Lemma find_one_run {DB} (connection : Connection DB) (self : Table)
    (k : string) (v : pyvalue) (rest : kwargs_t) (w : world DB) :
  Table.find_one connection self ((k, v) :: rest) w
  = let query := Spec.select_text_closed (_name self) k (keys rest) in
    let '(r, d) := fetchrow connection query (v :: values rest) (_pool w) in
    (recovered None r, did w d [Acquire; Fetchrow query (v :: values rest); Release]).
Proof.
  unfold Table.find_one, Table._build_select_query. rewrite _build_select_query_text.
  run_coro. cbv zeta. cbn [truthy values fmap list_fmap snd]. fold (values rest).
  destruct (fetchrow _ _ _ _) as [[rows|e] d]; [|destruct e]; finish_run.
Qed.

Lemma find_one_run_nil {DB} (connection : Connection DB) (self : Table) (w : world DB) :
  Table.find_one connection self [] w
  = let query := "SELECT * FROM " +:+ _name self +:+ " LIMIT 1;" in
    let '(r, d) := fetchrow connection query [] (_pool w) in
    (recovered None r, did w d [Acquire; Fetchrow query []; Release]).
Proof.
  unfold Table.find_one. run_coro. cbv zeta. cbn [truthy].
  destruct (fetchrow _ _ _ _) as [[rows|e] d]; [|destruct e]; finish_run.
Qed.

(** C4: when the collaborator answers the statement a read sends with
    the undefined-table error, the read returns its empty result and
    does not raise: [all] the empty list for [SELECT * FROM <id>;],
    [find] the empty list and [find_one] [None] for the select built
    from the filter with the values of the filter, and without a filter
    for [SELECT * FROM <id>;] and [SELECT * FROM <id> LIMIT 1;]. Nothing
    is asked of the answers to any other statement. *)
Theorem reads_of_undefined_table_are_empty {DB} (connection : Connection DB)
    (self : Table) (kwargs : kwargs_t) (w : world DB) :
  let unconditional := "SELECT * FROM " +:+ _name self +:+ ";" in
  let unconditional_one := "SELECT * FROM " +:+ _name self +:+ " LIMIT 1;" in
  let filtered := λ otherwise : string,
    match kwargs with
    | [] => otherwise
    | (k, v) :: rest => Spec.select_text_closed (_name self) k (keys rest)
    end in
  ((fetch connection unconditional [] (_pool w)).1 = Raise UndefinedTableError →
   (Table.all connection self w).1 = Ok [])
  ∧ ((fetch connection (filtered unconditional) (values kwargs) (_pool w)).1
       = Raise UndefinedTableError →
     (Table.find connection self kwargs w).1 = Ok [])
  ∧ ((fetchrow connection (filtered unconditional_one) (values kwargs) (_pool w)).1
       = Raise UndefinedTableError →
     (Table.find_one connection self kwargs w).1 = Ok None).
Proof.
  intros unconditional unconditional_one filtered. subst filtered. split_and!.
  - rewrite all_run. cbv zeta. fold unconditional.
    destruct (fetch _ _ _ _) as [r d]. cbn. by intros ->.
  - destruct kwargs as [|[k v] rest].
    + rewrite find_run_nil. cbv zeta. fold unconditional.
      cbn [values fmap list_fmap].
      destruct (fetch _ _ _ _) as [r d]. cbn. by intros ->.
    + rewrite find_run. cbv zeta.
      change (values ((k, v) :: rest)) with (v :: values rest).
      destruct (fetch _ _ _ _) as [r d]. cbn. by intros ->.
  - destruct kwargs as [|[k v] rest].
    + rewrite find_one_run_nil. cbv zeta. fold unconditional_one.
      cbn [values fmap list_fmap].
      destruct (fetchrow _ _ _ _) as [r d]. cbn. by intros ->.
    + rewrite find_one_run. cbv zeta.
      change (values ((k, v) :: rest)) with (v :: values rest).
      destruct (fetchrow _ _ _ _) as [r d]. cbn. by intros ->.
Qed.
(** * Obsidian-RAG: task queue, offline queue and adaptive bulk scheduler

    A shallow embedding of the synchronisation core of the plugin:

    - [InitialSyncManager] follows [src/services/InitialSyncManager.ts]
      function by function (event handlers, exclusion filters, priority
      sort, adaptive batching, per-batch and per-file processing);
    - [QueueService] and [OfflineQueueManager] are not part of the
      available sources (only their tests are); their models are written
      from the specification and say so.

    Numbers that the TypeScript code uses as integers (sizes, counters,
    millisecond clocks, priorities) are [Z]; indices into arrays are [nat].
    Calls to collaborators are recorded in an event log, and what a
    collaborator answers is given by a [World] whose fields see the whole
    log so far, so that a collaborator may answer differently on each call. *)

From stdpp Require Import gmap strings list fin_maps fin_sets pretty sorting.
From Stdlib Require Import ZArith Lia.

Local Open Scope Z_scope.

(** ** Results of fallible calls *)

Inductive Result (E A : Type) : Type :=
| Ok (a : A)
| Err (e : E).
Arguments Ok {E A} a.
Arguments Err {E A} e.

(** ** models/ProcessingTask.ts and models/DocumentChunk.ts

    These two files are missing; the types below have the fields and the
    values that the scheduler and the tests use. *)

(** Modelled from the spec: the task types of section 3, named as
    [TaskType.CREATE], [TaskType.UPDATE] and [TaskType.DELETE] in the code. *)
Inductive TaskType : Type := CREATE | UPDATE | DELETE.

(** Modelled from the spec: the task statuses of section 3, under the names
    the code and the tests use for the two queued ones ([PENDING],
    [QUEUED_DURING_INIT]). *)
Inductive TaskStatus : Type :=
| PENDING | QUEUED_DURING_INIT | PROCESSING | COMPLETED | FAILED.

(** Modelled from the spec: the error of admission control, thrown as
    [TaskProcessingError.QUEUE_FULL] in the tests. *)
Inductive TaskProcessingError : Type := QUEUE_FULL.

#[global] Instance TaskType_eq_dec : EqDecision TaskType.
Proof. solve_decision. Defined.

#[global] Instance TaskStatus_eq_dec : EqDecision TaskStatus.
Proof. solve_decision. Defined.

(** Modelled from the spec: the document metadata, opaque to the queue;
    the fields are those the tests and [MetadataExtractor] fill in. *)
Record DocumentMetadata : Type := {
  obsidianId : string;
  md_path : string;
  md_lastModified : Z;
  md_created : Z;
  md_size : Z;
  (** [customMetadata.contentHash], when set *)
  contentHash : option string
}.

#[global] Instance DocumentMetadata_eq_dec : EqDecision DocumentMetadata.
Proof. solve_decision. Defined.

(** Modelled from the spec: the task of section 3, with the fields of the
    task literal that [processFile] builds ([data] left out). *)
Record ProcessingTask : Type := {
  task_id : string;
  task_type : TaskType;
  task_status : TaskStatus;
  priority : Z;
  maxRetries : Z;
  retryCount : Z;
  createdAt : Z;
  updatedAt : Z;
  task_metadata : DocumentMetadata
}.

#[global] Instance ProcessingTask_eq_dec : EqDecision ProcessingTask.
Proof. solve_decision. Defined.

Definition with_priority (p : Z) (t : ProcessingTask) : ProcessingTask :=
  {| task_id := task_id t; task_type := task_type t;
     task_status := task_status t; priority := p;
     maxRetries := maxRetries t; retryCount := retryCount t;
     createdAt := createdAt t; updatedAt := updatedAt t;
     task_metadata := task_metadata t |}.

(** ** QueueService.addTask *)

Module QueueService.

(** The queue size the test suite fills the queue up to. *)
Definition defaultMaxQueueSize : nat := 1000.

Definition DELETE_PRIORITY : Z := 3.

Definition isDelete (t : ProcessingTask) : bool :=
  bool_decide (task_type t = DELETE).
※ ※ ※
▶ **What you are asked to do**
Each line between the start of the listing above and the line containing "the undefined-table error, the", with both ends counted, is to be set down unchanged.

▶ **Answer**
Lemma find_one_run {DB} (connection : Connection DB) (self : Table)
    (k : string) (v : pyvalue) (rest : kwargs_t) (w : world DB) :
  Table.find_one connection self ((k, v) :: rest) w
  = let query := Spec.select_text_closed (_name self) k (keys rest) in
    let '(r, d) := fetchrow connection query (v :: values rest) (_pool w) in
    (recovered None r, did w d [Acquire; Fetchrow query (v :: values rest); Release]).
Proof.
  unfold Table.find_one, Table._build_select_query. rewrite _build_select_query_text.
  run_coro. cbv zeta. cbn [truthy values fmap list_fmap snd]. fold (values rest).
  destruct (fetchrow _ _ _ _) as [[rows|e] d]; [|destruct e]; finish_run.
Qed.

Lemma find_one_run_nil {DB} (connection : Connection DB) (self : Table) (w : world DB) :
  Table.find_one connection self [] w
  = let query := "SELECT * FROM " +:+ _name self +:+ " LIMIT 1;" in
    let '(r, d) := fetchrow connection query [] (_pool w) in
    (recovered None r, did w d [Acquire; Fetchrow query []; Release]).
Proof.
  unfold Table.find_one. run_coro. cbv zeta. cbn [truthy].
  destruct (fetchrow _ _ _ _) as [[rows|e] d]; [|destruct e]; finish_run.
Qed.

(** C4: when the collaborator answers the statement a read sends with
    the undefined-table error, the read returns its empty result and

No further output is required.